Em um contexto de crescente tensão entre o Executivo e o Congresso, o governo do presidente Luiz Inácio Lula da Silva enfrenta um cenário delicado. Pesquisas recentes indicam que as forças aliadas ao governo estão mais ativas em contestar normas e medidas do Executivo do que o próprio partido de oposição, o PL, liderado pelo ex-presidente Jair Bolsonaro. Este fenômeno, como aponta o cientista político Murilo Medeiros, da Universidade de Brasília (UnB), revela um agravamento da crise política que poderá ter sérias repercussões na governabilidade.
O aumento das contestações políticas
Desde o início de 2023, foram protocolados pelos partidos da base alugada mais projetos de decretos legislativos (PDLs) do que pelo PL. Enquanto os aliados de Lula apresentaram 315 PDLs, o PL protocolou 308 iniciativas de contestação. Em contraste, o histórico legislativo revela um movimento similar apenas nos governos anteriores, onde a oposição normalmente liderava tais ações. A última vez que um presidente enfrentou um cenário tão complicado foi em 1992, no final do governo Fernando Collor de Mello, quando as contestações na forma de PDLs culminaram em sua própria destituição.
Um exemplo marcante dessa dinâmica ocorreu na última quarta-feira, quando o Congresso rejeitou um decreto presidencial que elevava o Imposto sobre Operações Financeiras (IOF). Curiosamente, entre os 383 deputados que votaram contra o governo, dois terços pertencem a partidos que ocupam cargos ministeriais. Este fato é indicativo de um descontentamento crescente nas fileiras aliadas, que mesmo sendo parte do governo, não hesitam em se opor a medidas que consideram desfavoráveis.
A fragmentação da base aliada
O cenário observável atualmente é caracterizado por uma base aliada fragmentada e pouco coesa, conforme analisa Murilo Medeiros. Esse aspecto contrasta com mandatos anteriores de Lula, quando a base era mais firme e comprometida com o programa de governo. A crise atual apresenta-se ainda mais acentuada pela baixa popularidade do presidente e pelo afastamento das lideranças dos partidos centrais, obrigando o governo a negociar “no varejo” com os parlamentares em cada passo que dá.
Além disso, o desenvolvimento de contestações dentro das fileiras aliadas é palpável, conforme demonstram as iniciativas protocoladas. O partido União Brasil, que ocupa a pasta das Comunicações e outras áreas relevantes, é responsável por 73 propostas de PDLs, coeso com o PP que, pertencente ao ministro dos Esportes, também protocolou 73. A sociedade também atenta para as consequências de tais ações, como a manutenção de regra que conferia poderes à Fundação Nacional dos Povos Indígenas (Funai), o que provocou forte desaprovação por parte do agronegócio.
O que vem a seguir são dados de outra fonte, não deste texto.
Lemma pwp_copy_source n b k r source w0 w :
  files_below n w0 -> bucket_dir b -> frame n w0 w -> n <= os_uuids (w_os w) -> quiet_cache w ->
  parseCopySource (header_get (rq_header r) "x-amz-copy-source") = Ok source ->
  pwp (copy_source r b k source) (copies b k r w0) w.
Proof.
  intros Hb Hd F0 Hn Hq Eparse. unfold copy_source.
  assert (Hsame : forall w', frame n w0 w' -> objects_of e w' = objects_of e w0) by (intros w'; by apply frame_objects).
  apply pwp_bind. eapply pwp_mono; [by apply pwp_get_object|]. cbv beta. intros res w3 [S3%read_same H3].
  assert (F3 : frame n w0 w3) by (eapply frame_trans; [done|by apply same_frame]).
  destruct res as [source_obj|err]; [|destruct err; by apply pwp_ret, copies_refused; [|apply Hsame]].
  destruct H3 as (row & Hrow & ->). apply pwp_call_bind.
  change (o_storage_path (scanObject (cs_bucket_name source) (cs_key source) row)) with (or_storage_path row).
  eapply wp_mono; [apply (wp_open n (cs_bucket_name source) (cs_key source) row w3); [by eapply frame_files_below|by destruct S3 as [-> _]]|].
  cbv beta. intros res w4 (D4 & Q4 & H4).
  assert (F4 : frame n w0 w4).
  { eapply frame_trans; [exact F3|]. split; [by rewrite D4|]. by eapply files_frame_weaken. }
  destruct res as [file|err]; [|apply pwp_ret, copies_refused; [done|by apply Hsame]].
  change (o_content_type (scanObject (cs_bucket_name source) (cs_key source) row)) with (or_content_type row).
  destruct (copyObjectContentType r (or_content_type row)) as [contentType|] eqn:Ect; [|apply pwp_ret, copies_refused; [done|by apply Hsame]].
  eapply pwp_mono; [apply (pwp_copy_tail n b k r file _ (or_etag row) contentType _ w0 w4); try done|].
  { destruct S3 as [_ S3], Q4 as [_ Hu]. rewrite S3 in Hu. lia. }
  cbv beta. intros resp w5 [[Hs Hsm]|(c & -> & Hs & Hput)]; [by apply copies_refused|].
  unfold copies. rewrite decide_True by done. exists source, row, c, contentType. split; [done|]. split; [|done].
  by rewrite <- (Hsame w3 F3).
Qed.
O impacto nas próximas eleições
A possibilidade de descontentamento entre os aliados pode também ter repercussão nas eleições que se aproximam. Muitas das contestações atuais são vistas como manobras para garantir espaço para candidatos adversários, aplicativo a líderes que possam se opor a Lula nas próximas corridas eleitorais. De acordo com o cientista político Leandro Consentino, a tendência de desunião pode resultar em um futuro onde muitos dos partidos que hoje estão na base de Lula se afastem e busquem candidaturas alternativas para manter sua relevância política.
O contexto atual é repleto de incertezas, especialmente considerando que a CPI do INSS, que investiga possíveis irregularidades nas aposentadorias, está sendo instaurada com apoio significativo de partidos aliados. Essa CPI pode ser um novo fator de desgaste para o governo, que já enfrenta outras dificuldades, como a derrubada de vetos que poderiam reverter aumentos nas tarifas de energia.
Perspectivas futuras
Diante de uma base que se diferencia em suas prioridades e de altos custos políticos, o governo Lula atravessa um período crítico. À medida que as negociações se intensificam e a pressão se eleva entre deputados de diferentes espectros partidários, o governo precisará deliberações estratégicas e soluções criativas para manter a governabilidade enquanto navega pelas turbulências de um cenário político que se mostra cada vez mais desafiador.
A baixíssima popularidade de Lula pode culminar em uma guerra de desgaste político que pode afetar não só a sua administração, mas que também instabiliza a própria base aliada, colocando em risco até o apoio das forças que tradicionalmente são consideradas como parceiras. Assim, as próximas semanas e meses serão cruciais para determinar o futuro da gestão e do cenário político brasileiro.